Amesbury was elected to Manchester City Council representing Fallowfield Ward in 2006, defeating the incumbent Liberal Democrat, and subsequently winning re-election in 2010 and 2014. Rising to the position of Executive Member for Culture and Leisure from 2008 to 2012, he helped bring the National Football Museum to the city. He stood down following his election to the House of Commons, triggering a by-election in his ward in July 2017.

Amesbury gained the Weaver Vale constituency from the Conservative incumbent Graham Evans in the 2017 general election on a swing of 4.3%. He was named Parliamentary Private Secretary in the Shadow Department for Work and Pensions team in January 2018, and in July of the same year was promoted to Shadow Employment Minister.

He is a member of the UNISON and GMB trade unions. He campaigned for 'remain' in the 2016 EU membership referendum.

In 2019, Amesbury apologised for having shared an antisemitic caricature on Facebook in 2013, stating “I apologise unreservedly for this terrible error. I genuinely don’t recall sharing this image and I’m mortified that I did so. This appalling image image contains an antisemitic caricature and a reference to the ‘illuminati’ conspiracy theory.

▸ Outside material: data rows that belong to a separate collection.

Lemma proc_freepagetable_wp s root T sz tf us : proc_space s root T sz tf us → is_page tf → is_page us →
  wp (proc_freepagetable root sz) (λ _ s',
    (∀ q, q ∈ free (alloc s') ↔ q ∈ free (alloc s) ∨ q ∈ dom T ∨ user_page s root sz q)
    ∧ same_off (free (alloc s')) (vmem s) (vmem s')) s.
Proof using AL PL RL.
  intros S Ptf Pus. destruct top_addrs as (H0 & Hal & E1 & E2 & E3 & _).
  destruct top_perms as ([P1 Q1] & [P2 Q2] & [P3 Q3]). pose proof trampoline_page as Ptr.
  destruct (top_valid trampoline _ Ptr P1 Q1) as (V1 & F1 & _). destruct (top_valid tf _ Ptf P2 Q2) as (V2 & F2 & _).
  destruct (top_valid us _ Pus P3 Q3) as (V3 & F3 & _).
  assert (M1 : TRAPFRAME mod 4096 = 0 ∧ TRAMPOLINE mod 4096 = 0) by (split; Z.to_euclidean_division_equations; lia).
  unfold proc_freepagetable.
  assert (Eu : entry (vmem s) root USYSCALL = us_pte us) by (apply (sp_us _ _ _ _ _ _ S); lia).
  wp_seq (unmap_one root USYSCALL s T (sp_pt _ _ _ _ _ _ S)); [done|lia|lia|by rewrite Eu|by rewrite Eu|].
  intros [] s1 (I1 & Hf1 & Hm1 & He1).
  assert (Er : entry (vmem s1) root TRAMPOLINE = tramp_pte).
  { rewrite He1, without_out by lia. apply (sp_tramp _ _ _ _ _ _ S). lia. }
  wp_seq (unmap_one root TRAMPOLINE s1 T I1); [apply M1|lia|lia|by rewrite Er|by rewrite Er|].
  intros [] s2 (I2 & Hf2 & Hm2 & He2).
  assert (Et : entry (vmem s2) root TRAPFRAME = tf_pte tf).
  { rewrite He2, without_out, He1, without_out by lia. apply (sp_tf _ _ _ _ _ _ S). lia. }
  wp_seq (unmap_one root TRAPFRAME s2 T I2); [apply M1|lia|lia|by rewrite Et|by rewrite Et|].
  intros [] s3 (I3 & Hf3 & Hm3 & He3). rewrite Hf2, Hf1 in *.
  assert (He : ∀ va, 0 <= va < MAXVA → entry (vmem s3) root va = if va <? USYSCALL then entry (vmem s) root va else 0).
  { intros va Hva. rewrite He3 by done. unfold without. rewrite He2 by done. unfold without. rewrite He1 by done.
    unfold without. zcases; done. }
  destruct (user_space_as s root T sz tf us s3 S I3 Hf3 He) as (I & Hall & Hrest & Hl).
  destruct (sp_size _ _ _ _ _ _ S) as [Hs Hsu]. destruct (pgup_spec sz) as [_ Hup].
  eapply wp_mono; [apply (uvmfree_wp root sz s3 T I); [lia|done|done]|]. intros [] s' [Hf Hm]. split.
  - intros q. rewrite Hf. unfold owned. rewrite Hf3, Hl. done.
  - assert (HP : ∀ q, q ∈ dom T ∪ free (alloc s) → q ∈ free (alloc s')).
    { intros q Hq. apply Hf. unfold owned. rewrite Hf3. apply elem_of_union in Hq. tauto. }
    eapply same_off_seq; [|exact Hm]. eapply same_off_mono; [exact HP|].
    eapply same_off_seq; [exact Hm1|]. eapply same_off_seq; [exact Hm2|exact Hm3].
Qed.
End space.
(* ===== verification/RiscvSlot.v ===== *)
(** The memory of the process table of proc.c (Lab3): which pages a slot holds,
    and the partition of the physical pages among the slots and the free list.
    An operation on one slot keeps the partition when it keeps that slot in
    order and does not write in the pages of the others (slot_update). *)
From stdpp Require Import functions.
From S2P Require Import Prelude Riscv Vm PageTable Mappings AddrSpace UserCopy FreeWalk UvmCopy RiscvProc RiscvSpace.

(** ** Definitions *)
Section defs.
Context {R : Riscv} {L : Allocator} {KL : Layout} {PE : ProcExt}.

(** The pages of a slot: its trap frame and usyscall page, the tables [T] of its
    page table, and its user memory. *)
Definition slot_pages (v : vst) (p : proc) (T : tables) (q : Z) : Prop :=
  q ≠ 0 ∧ (q = trapframe p ∨ q = usyscall p ∨ q ∈ dom T
           ∨ pagetable p ≠ 0 ∧ user_page v (pagetable p) (sz p) q).

(** A slot in order; one that is being made or freed may lack some pages. *)
Record slot_ok (v : vst) (p : proc) (T : tables) : Prop := {
  so_page : ∀ q, slot_pages v p T q → is_page q ∧ q ∉ free (alloc v) ∧ q ≠ trampoline;
  so_ne : trapframe p = usyscall p → trapframe p = 0;
  so_top : ∀ q, q ≠ 0 → q = trapframe p ∨ q = usyscall p →
    q ∉ dom T ∧ (pagetable p ≠ 0 → ¬ user_page v (pagetable p) (sz p) q);
  so_space : pagetable p ≠ 0 → trapframe p ≠ 0 ∧ usyscall p ≠ 0
    ∧ proc_space v (pagetable p) T (sz p) (trapframe p) (usyscall p);
  so_none : pagetable p = 0 → T = ∅ }.

(** The pages [Pool] are divided among the free list and the slots. *)
Record space_inv (Pool : Z → Prop) (v : vst) (ps : list proc) (Ts : nat → tables) : Prop := {
  si_slot : ∀ i p, ps !! i = Some p → slot_ok v p (Ts i);
  si_apart : ∀ i j p p' q, ps !! i = Some p → ps !! j = Some p' →
    slot_pages v p (Ts i) q → slot_pages v p' (Ts j) q → i = j;
  si_tramp : trampoline ∉ free (alloc v);
  si_pool : ∀ q, Pool q ↔ q ∈ free (alloc v) ∨ ∃ i p, ps !! i = Some p ∧ slot_pages v p (Ts i) q }.

(** Memory that does not belong to slot [i] nor to the free list. *)
Definition elsewhere (v : vst) (ps : list proc) (Ts : nat → tables) (i : nat) (x : Z) : Prop :=
  ∃ j p q, j ≠ i ∧ ps !! j = Some p ∧ slot_pages v p (Ts j) q ∧ in_page q x.
End defs.

Section slot.
Context {R : Riscv} {L : Allocator} {KL : Layout} {PE : ProcExt}.
Context {RL : RiscvLaws R} {AL : AllocatorLaws L} {PL : ProcLaws PE}.
Implicit Types (v : vst) (T : tables) (p : proc) (ps : list proc).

I would never have intentionally shared antisemitic tropes and I am sincerely sorry that I did.”

Amesbury was appointed as the Shadow Minister for Housing and Planning in the April 2020 reshuffle following Keir Starmer's election as Labour leader. In the subsequent May 2021 reshuffle, his brief was reduced to the Shadow Minister for Housing, with Ruth Cadbury receiving the planning portfolio.

In March 2020, Amesbury put forward a Private member's bill on education for a second reading. The Bill is seeking to reduce the cost of school uniforms. In April 2021, the bill became law after it made it through final reading in the House of Lords and received Royal assent the following day.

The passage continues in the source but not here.